From these chords, Copland builds an overall structure that he calls "closest to a free treatment of the baroque form of the chaconne," with a succession of variations "based on the opening chords and their implied melodic intervals." A series of variations alternate fast and slow sections, which according to Copland biographer Howard Pollack creates a complex structure overall. This structure forms a musical arch, sectioned ABCBA. Pollack calls the A sections "prophetic, tragic," the B sections "jazzy, frentic [sic]" and the C section "pastoral, reflective." While these are all moods long familiar to listeners of Copland's music, Pollack asserts, "a new darkness hangs over the whole. The outer sections are grave; the jazzy sections rather cheerless; the pastoral contrast more weary than peaceful. The music often seems lost, uncertain, trapped." The piece ends in a series of strict 12-note chords that Copland called "aggregates."

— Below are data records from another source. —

(** A registry with the home pattern only. *)
Definition home_only_registry : UrlRegistry :=
  {| products := []; categories := [];
     validatedPatterns :=
       [ {| pageType := Home; pattern := "^\/?$"; examples := [shop_origin] |} ] |}.

(** DOM-derived rules for the home and the product page, and what the
    visual classifier saw of them. *)
Definition dom_home_rule : PageTypeRule :=
  {| urlPattern := "^\/home$"; domSignature := Some ".hero-banner";
     jsonLdType := Some "WebSite"; rule_label := "Home"; rule_confidence := 55 |}.

Definition dom_product_rule : PageTypeRule :=
  {| urlPattern := "\/beds\/[^/]+"; domSignature := Some ".add-to-cart";
     jsonLdType := None; rule_label := "Product"; rule_confidence := 55 |}.

Definition example_dom_rules (t : PageTypeKey) : option PageTypeRule :=
  match t with
  | Home => Some dom_home_rule
  | Product => Some dom_product_rule
  | _ => None
  end.

Definition example_visuals : list CrawlEngine.VisualClassification :=
  [ {| CrawlEngine.vc_url := "https://shop.example/"; CrawlEngine.vc_pageType := Home;
       CrawlEngine.vc_confidence := 97 |};
    {| CrawlEngine.vc_url := "https://shop.example/beds/oak"; CrawlEngine.vc_pageType := Product;
       CrawlEngine.vc_confidence := 90 |} ].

===Significance of title===
Both Chavez and American composer David Diamond were confused initially about what musical form Connotations would take. The work's title seemed to give no clear indication, they said, and Chavez told Copland that he found Connotations too abstract. As Copland explained to both men and later wrote, in selecting the title, he took the dictionary meaning of the word "connote" to imply or signify meanings in addition to the primary one as an impetus for musical exploration.

Butterworth writes, "Connotations is an essay in contrasts that do not destroy the inherent unity: the chordal writing gives way to outbursts of complex counterpoint." The entire composition, Copland explains, is derived from the "three harsh chords" with which it begins. Each of these chords contained four notes of the twelve-note row upon which the work is based. "When spelled out horizontally," they supplied him "with various versions of a more lyrical discourse." This "skeletal frame of the row," he told Diamond and Chavez, was the "primary meaning" and as such denoted the area which would be explored in the course of the piece. "The subsequent treatment," he explained, "seeks out other implications—connotations that come in a flash or connotations that the composer himself may gradually uncover." From there, the listener was "free to discover his or her own connotative meanings, including perhaps some not suspected by the author.

===Resemblance to other Copland works===
Overall, both Pollack and the composer label Connotations as one of three works written in "the grand manner," as Copland wrote about his Third Symphony. The other two works in this category were the Symphonic Ode and the Third Symphony. Copland also calls those works transitional pieces, anomalies which stand between different compositional styles of his oeuvre. All three works proved, as musicologist William W. Austin notes and Pollack states about the symphony, "challenging to grasp." While music historian Judith Tick notes the work's "massive chordal assaults on the ear," she adds that while Copland 's stated intent was to evoke the dissonance of modern life, he also acknowledges "the darkness revealed in such early works from the 1920s as the Symphonic Ode and Piano Variations."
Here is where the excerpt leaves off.